Most of the starting spots and key reserves slots are locked up, but plenty of competition exists in the back half of the roster, including:
- Evan Spencer and Rashad Ross vying for the sixth wide receiver spot, assuming the team keeps a half-dozen
- Four tackles (Willie Smith, Tom Compton, Takoby Cofield, Ty Nsekhe) and three interior options (Josh LeRibeus, Austin Reiter, Tyler Larsen) battling for the final 2-3 jobs along the offensive line. Compton could have the inside track with his versatility as a blocking tight end.
- Running back Trey Williams hoping to convince the team that they need his shifty style and infectious personality on the roster as the fifth RB.
- Jackson Jeffcoat and Houston Bates trying to grab the fourth outside linebacker job, which came open with Junior Galette's season-ending injury. Certainly possible both work their way onto the Week 1 roster
- The return game. Chris Thompson, Andre Roberts and Jamison Crowder are in the mix on kickoffs with Thompson, Crowder and Ross vying for the punt return role. Crowder (hamstring) hasn't played yet in the preseason. Hopes that the fourth-round pick would make hs debut against the Ravens are fading. Same goes for any hopes he could supplant Roberts in one or both roles for the start of the season.
Try as we might at least for one article, we cannot ignore the stakes on the line with the quarterbacks.

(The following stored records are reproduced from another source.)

(* ===== verification/InnerInv.v ===== *)
(** The invariant of the cache engine, and the effect of the small handlers on it.

    [inv] says how the hash table, the entries' metadata, the queues, the timer
    wheel and the counters fit together: an entry is alive exactly while the hash
    table holds it, admitted exactly while it has a node in the probation queue,
    and the entry count is the length of that queue. *)
From S2P Require Import Prelude Common FrequencySketch Deque Time EntryInfo Concurrent Deques.
From S2P Require Import TimerWheel Policy Invalidator Inner.

Section inv.
Context {K V : Type} `{Countable K}.
Variable cfg : Config K V.
Implicit Types (s : Inner K V) (c : EvictionCounters) (ve : ValueEntry V) (m : Mem K) (e : eid)
  (P Q O : list ptr) (B : buckets).

(** A handle to an entry: its metadata exists, and its nodes go with it. *)
Definition ent_wf m ve : Prop := nodes ve = info ve /\ is_Some (infos m !! info ve).

Definition read_wf m (op : ReadOp V) : Prop :=
  match op with Hit ve _ => ent_wf m ve | Miss _ => True end.

(** A recorded write: an [Upsert] carries the key and weight of its entry, a
    [Remove] a retired entry. *)
Definition write_wf m (op : WriteOp K V) : Prop :=
  match op with
  | Upsert kh ve gen old_weight new_weight =>
      ent_wf m ve /\ (0 <= gen <= U16_MAX /\ 0 <= old_weight <= U32_MAX /\ 0 <= new_weight <= U32_MAX) /\
      (forall ei, infos m !! info ve = Some ei -> kh_key (key_hash ei) = kh_key kh)
  | Remove kv gen =>
      ent_wf m (kv_entry kv) /\ 0 <= gen <= U16_MAX /\
      (forall ei, infos m !! info (kv_entry kv) = Some ei -> is_retired ei = true)
  end.

Definition wo_enabled s : Prop := is_write_order_queue_enabled cfg s = true.

Record inv s P Q B O (ec : Z) : Prop := {
  i_deqs : deqs_inv (mem s) (deques s) P Q;
  i_wheel : wheel_inv (mem s) (timer_wheel s) B O;
  i_nodes : forall e, is_Some (dnodes (mem s) !! e) <-> is_Some (infos (mem s) !! e);
  i_fresh : forall e, is_Some (infos (mem s) !! e) -> (e < next_eid (mem s))%positive;
  i_wf : forall e ei, infos (mem s) !! e = Some ei -> info_wf ei;
  i_cache : forall k ve, cache s !! k = Some ve -> nodes ve = info ve /\
    exists ei, infos (mem s) !! info ve = Some ei /\ kh_key (key_hash ei) = k /\ is_retired ei = false;
  i_alive : forall e ei, infos (mem s) !! e = Some ei -> is_retired ei = false ->
    exists ve, cache s !! kh_key (key_hash ei) = Some ve /\ info ve = e;
  i_admitted : forall e ei, infos (mem s) !! e = Some ei ->
    is_admitted ei = true <-> is_Some (ao_of (mem s) e);
  i_wo : forall e, is_Some (wo_of (mem s) e) <-> wo_enabled s /\ is_Some (ao_of (mem s) e);
  i_count : ec = Z.of_nat (length P);
  i_sketch : sketch_ok (overflow_checks cfg) (frequency_sketch s) /\
    (frequency_sketch_enabled s = false -> frequency_sketch s = default_sketch);
  i_pred : forall i, invalidator s = Some i -> inv_wf i;
  i_reads : forall op, op ∈ read_op_ch s -> read_wf (mem s) op;
  i_writes : forall op, op ∈ write_op_ch s -> write_wf (mem s) op
}.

The real unknown is whether Cousins is truly competiting for the Week 1 job or not. To some degree, this also applies to McCoy, who will likely enter in the second half. However, it's the upside offered with his strong arm and daring ways that makes Cousins the likely option if Griffin (concussion) isn't cleared. He generated impressive stats thru two games: 20 of 26, 245 yards, one touchdown and zero interceptions while taking only one sack. Should Cousins produce with that level of efficiency against Baltimore, many will scream for a QB change. Whether the coaching staff or, more likely, those slotted higher in the organizational flow chart, think the same is the question.
My take: As I've said since the end of last season, there should have been a QB competition. With Griffin struggling to read defenses and throw in rhythm, Cousins is the obvious best pocket passer. That doesn't mean the Redskins win the Super Bowl with him at quarterback or even post a .500 record, but the offense looks the part when he's under center. That said, the organization passed on having the passers battle, at least publicly. Until they make a change, until they essentially throw in the towel with the franchise's largest investment, we cannot assume the powers that be desire making one even if the move is obvious.